New app helps farmers manage row crop pests
SUFFOLK, VA — Using modern technology ensures farmers can produce more efficient, maximum crop yields, and now there’s a new tool of the trade—a smartphone app that helps growers keep damaging pests at bay.
The new MyIPM Row Crop app helps farmers identify crop pests and diseases and provides pest management information like labeled pesticides and application rates. It includes photos and descriptions of insects and diseases, as well as life cycle information and non-chemical control methods.
“The goal is to reach as many producers as possible to help them minimize costs and crop losses from insects, diseases and weeds,” explained Sally Taylor, an associate professor of row crop entomology at Virginia Tech, who contributed to the app’s development.

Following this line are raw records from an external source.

(* ===== verification/CrashGap.v ===== *)
(** * Restarts and safety

    A node that crashes comes back with what [NewRaft] reads from its disk
    ([restart]).  The agreement theorems are about runs without restarts; the
    two runs below show why.  [transitionToFollower] raises the term in memory
    only, so a node that restarts can follow a leader it had left
    ([restart_forgets_term]); and [takeSnapshot] empties the log file although
    the log has entries after the snapshot ([restart_forgets_entries]). *)

From S2P Require Import Prelude Types Config Json Envelope Disk Wal SnapshotStore.
From S2P Require Import Node Roles Election Apply Replication Client Startup RunLoop.
From S2P Require Import Cluster Schedule ElectionSafety Simulation StateMachineSafety SnapshotGap.
From S2P Require Import Scenarios.

(** The node [n] crashes and is started again with the same settings: what is
    left is its disk. *)
Definition restart `{!ProtoCodec} `{!Dialer} (n : string) (peers : gmap string string)
    (dir : string) (threshold now : Z) (s s' : Net) : Prop :=
  ∃ r r0 r', nodes s !! n = Some r ∧
    NewRaft n peers dir threshold now (disk r) = Ok r0 ∧ Start r0 = (None, r') ∧
    s' = mkNet (<[n := r']> (nodes s)) (soup s).

(** Two nodes have committed different entries at the index [i]. *)
Definition split_at (i : Z) (a b : Raft) : Prop :=
  lastIncludedIndex a < i ≤ commitIndex a ∧ lastIncludedIndex b < i ≤ commitIndex b ∧
  ∃ e f, getEntry a i = Some e ∧ getEntry b i = Some f ∧ e ≠ f.

(** ** A term that is not written *)

Definition quintet_names : list string := ["n1"; "n2"; "n3"; "n4"; "n5"].
Definition quintet_members : gset string := list_to_set quintet_names.
Definition peers_of (n : string) : gmap string string :=
  list_to_map (map (λ p, (p, "h" +:+ p)) (filter (λ p, p ≠ n) quintet_names)).
Definition quintet_net : Net :=
  mkNet (list_to_map (map (λ n, (n, boot n (peers_of n) 1000 empty_disk)) quintet_names)) [].

(** "n1" leads the term 1 with the votes of "n2" and "n3", and takes a write
    that nobody receives. *)
Definition first_leader : list Action :=
  [ATimer "n1"; ASpawn "n1" 0; ASpawn "n1" 2; ADeliver 0; ADeliver 1; ADeliver 2; ADeliver 3;
   ASpawn "n1" 4; ASpawn "n1" 6; ADeliver 4; ADeliver 5; ADeliver 6; ADeliver 7;
   APut "n1" "a" "1" "c" 1 0].
(** "n2" leads the term 2 with the votes of "n3" and "n4", and commits a write
    with "n3" and "n5". *)
Definition second_leader : list Action :=
  [ATimer "n2"; ASpawn "n2" 0; ASpawn "n2" 3; ADeliver 8; ADeliver 9; ADeliver 10; ADeliver 11;
   ASpawn "n2" 4; ASpawn "n2" 7; ADeliver 12; ADeliver 13; ADeliver 14; ADeliver 15;
   APut "n2" "k" "v" "d" 1 0; AReplicate "n2" "n5"; ADeliver 16; ADeliver 17;
   AReplicate "n2" "n3"; ADeliver 18; ADeliver 19].
(** "n5" has restarted and follows "n1" again, which leads the term 3 with the
    votes of "n5" and "n4" and commits its log with them. *)
Definition first_leader_again : list Action :=
  [AReplicate "n1" "n5"; ADeliver 20; AReplicate "n1" "n4"; ADeliver 22; ADeliver 23;
   ATimer "n1"; ASpawn "n1" 19; ASpawn "n1" 21; ADeliver 24; ADeliver 25; ADeliver 26;
   ADeliver 27; ASpawn "n1" 23; ASpawn "n1" 25; ADeliver 28; ADeliver 29; ADeliver 30;
   ADeliver 31; AReplicate "n1" "n5"; ADeliver 32; ADeliver 33; AReplicate "n1" "n4";
   ADeliver 34; ADeliver 35; AReplicate "n1" "n4"; ADeliver 36; ADeliver 37].

Definition reboot (n : string) (peers : gmap string string) (threshold : Z) (s : Net) : Net :=
  mkNet (<[n := boot n peers threshold (disk (node_of s n))]> (nodes s)) (soup s).

Definition calm_after_all (M : gset string) (l : list Action) (s : Net) : Net :=
  default s (exec_with (calm_check M) l s).
Definition before_crash : Net :=
  calm_after_all quintet_members (first_leader ++ second_leader) quintet_net.
Definition rebooted : Net := reboot "n5" (peers_of "n5") 1000 before_crash.
Definition forgotten : Net := calm_after_all quintet_members first_leader_again rebooted.

(** The check of a restart. *)
Definition reboot_check (n : string) (peers : gmap string string) (threshold : Z) (s : Net)
    : bool :=
  match nodes s !! n with
  | Some r =>
      match NewRaft n peers "data" threshold 0 (disk r) with
      | Ok r0 => bool_decide ((Start r0).1 = None)
      | Err _ => false
      end
  | None => false
  end.

Lemma reboot_restart n peers threshold s :
  reboot_check n peers threshold s = true →
  restart n peers "data" threshold 0 s (reboot n peers threshold s).
Proof.
  unfold reboot_check, reboot, node_of, boot. destruct (nodes s !! n) as [r|] eqn:Hr; [|done].
  simpl. destruct (NewRaft _ _ _ _ _ _) as [r0|e] eqn:Hn; [|done]. intros Hs%bool_decide_eq_true.
  destruct (Start r0) as [e r'] eqn:Hst. simpl in Hs. subst e. by exists r, r0, r'.
Qed.

Lemma quintet_new : new_cluster quintet_members quintet_net.
Proof.
  assert (H : ∀ n, boot_check n (peers_of n) 1000 = true → n ≠ "" → n ∈ quintet_members →
    n ∈ quintet_members ∧ n ≠ "" ∧ started n (boot n (peers_of n) 1000 empty_disk)).
  { intros n Hb Hn Hm. split_and!; [done|done|by apply boot_started]. }
  split; [done|]. unfold quintet_net. cbn [nodes quintet_names map list_to_map foldr fst snd].
  repeat (apply map_Forall_insert_2;
    [apply H; [vm_compute; reflexivity|done|apply (bool_decide_unpack _); vm_compute; exact I]|]).
  apply map_Forall_empty.
Qed.

(** C15. A restart can lose a write.  There is a run of five nodes without
    snapshots in which one node crashes once and restarts from its disk, at the
    end of which two leaders have committed different entries at the same
    index, and the client of the entry that is lost was told that its write
    had succeeded: the node had acknowledged it in a term it has forgotten. *)
Theorem restart_forgets_term :
  ∃ s0 s1 s2 s a b, new_cluster quintet_members s0 ∧
    runs (calm quintet_members) s0 s1 ∧
    restart "n5" (peers_of "n5") "data" 1000 0 s1 s2 ∧
    runs (calm quintet_members) s2 s ∧
    nodes s !! "n2" = Some a ∧ nodes s !! "n1" = Some b ∧ split_at 2 a b ∧
    SendResp 0 (mkCmdResp true None) ∈ effects a ∧
    kv a !! "k" = Some "v" ∧ kv b !! "k" = None ∧ currentTerm a < currentTerm b.
Proof.
  exists quintet_net, before_crash, rebooted, forgotten, (node_of forgotten "n2"),
    (node_of forgotten "n1"). split_and!.
  - exact quintet_new.
  - apply (calm_runs _ (first_leader ++ second_leader)). vm_compute. reflexivity.
  - apply reboot_restart. vm_compute. reflexivity.
  - apply (calm_runs _ first_leader_again). vm_compute. reflexivity.
  - vm_compute. reflexivity.
  - vm_compute. reflexivity.
  - vm_compute. split_and!; try done. eexists _, _. split_and!; [done..|]. intros H. discriminate H.
  - apply (bool_decide_unpack _). vm_compute. exact I.
  - vm_compute. reflexivity.
  - vm_compute. reflexivity.
  - vm_compute. reflexivity.
Qed.

(** ** Entries that are not written back *)

(** "n1" leads; "n3" compacts the first entry when it takes the second one,
    which "n1" then commits with it. *)
Definition compacted_behind : list Action :=
  elect_n1 ++
  [AReplicate "n1" "n3"; ADeliver 4; ADeliver 5; AReplicate "n1" "n2"; ADeliver 6;
   APut "n1" "k" "v" "c" 1 0; AReplicate "n1" "n3"; ADeliver 8; ADeliver 9].
(** "n3" has restarted, leads the term 2 with the vote of "n2" and commits an
    entry with it. *)
Definition leads_without : list Action :=
  [ATimer "n3"; ASpawn "n3" 1; ADeliver 10; ADeliver 11; ASpawn "n3" 3; ADeliver 12;
   ADeliver 13; AReplicate "n3" "n2"; ADeliver 14; ADeliver 15].

Definition peers_of_n3 : gmap string string := {["n1" := "h1"; "n2" := "h2"]}.
Definition acknowledged_tail : Net :=
  calm_after_all trio_members compacted_behind compacting_net.
Definition lost_tail : Net := reboot "n3" peers_of_n3 1 acknowledged_tail.
Definition overwritten : Net := calm_after_all trio_members leads_without lost_tail.

(** C16. Compaction drops the entries after the commit index from the disk.  There
    is a run of three nodes in which a follower compacts its log, crashes once
    and restarts, at the end of which two leaders have committed different
    entries at the same index and a write that was answered as a success is
    lost: the follower had acknowledged it, and its disk no longer had it. *)
Theorem restart_forgets_entries :
  ∃ s0 s1 s2 s a b, new_cluster trio_members s0 ∧
    runs (calm trio_members) s0 s1 ∧
    restart "n3" peers_of_n3 "data" 1 0 s1 s2 ∧
    runs (calm trio_members) s2 s ∧
    nodes s !! "n1" = Some a ∧ nodes s !! "n3" = Some b ∧ split_at 2 a b ∧
    SendResp 0 (mkCmdResp true None) ∈ effects a ∧
    kv a !! "k" = Some "v" ∧ kv b !! "k" = None ∧ lastApplied a = lastApplied b.
Proof.
  exists compacting_net, acknowledged_tail, lost_tail, overwritten, (node_of overwritten "n1"),
    (node_of overwritten "n3"). split_and!.
  - apply (trio_started 1); vm_compute; reflexivity.
  - apply (calm_runs _ compacted_behind). vm_compute. reflexivity.
  - apply reboot_restart. vm_compute. reflexivity.
  - apply (calm_runs _ leads_without). vm_compute. reflexivity.
  - vm_compute. reflexivity.
  - vm_compute. reflexivity.
  - vm_compute. split_and!; try done. eexists _, _. split_and!; [done..|]. intros H. discriminate H.
  - apply (bool_decide_unpack _). vm_compute. exact I.
  - vm_compute. reflexivity.
  - vm_compute. reflexivity.
  - vm_compute. reflexivity.
Qed.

The app was created by Clemson University with the support of the Southern Region Integrated Pest Management Center and other university researchers in mid-Atlantic and Southeastern states. Free in Apple and Google app stores, the easy-to-use, interactive app allows farmers to select pest management information for corn, cotton, peanuts, sorghum and soybeans.
After the initial download, the app can be used regardless of a phone’s data connection—a helpful feature for growers in rural areas where connectivity is limited. When a data connection is available, users will receive updates with new or revised information.
“Pesticides and pest complexes are continually changing, and this app will allow us to communicate those changes in real time as opposed to relying on annual print publications,” Taylor noted.
Robert Mills, a farmer in Pittsylvania County, said row crop farmers like himself have needed an app like this for a while.
“It is really good for identifying certain pests,” said Mills, a Virginia Farm Bureau Federation board member. “It takes out one of those steps where we have to call somebody or take a picture of it and send it to an extension agent or crop specialist.”
The app also benefits farmers because “everything is about speed and getting things done in a timely manner.
“I think it speeds the process up. Whether it’s a disease or an insect, it matters how quickly you find them and how quickly you deal with them,” Mills explained. “This is the direction we’re going. We’re going to be doing self-diagnostics on pests we’re combating at the time, and we’re going to want to find out what we need and then take care of it.”
Taylor said they’re continuing to add new data and enhance the smartphone app’s features—creating a comprehensive platform with more disease, pest and weed management information for crops and other small grains.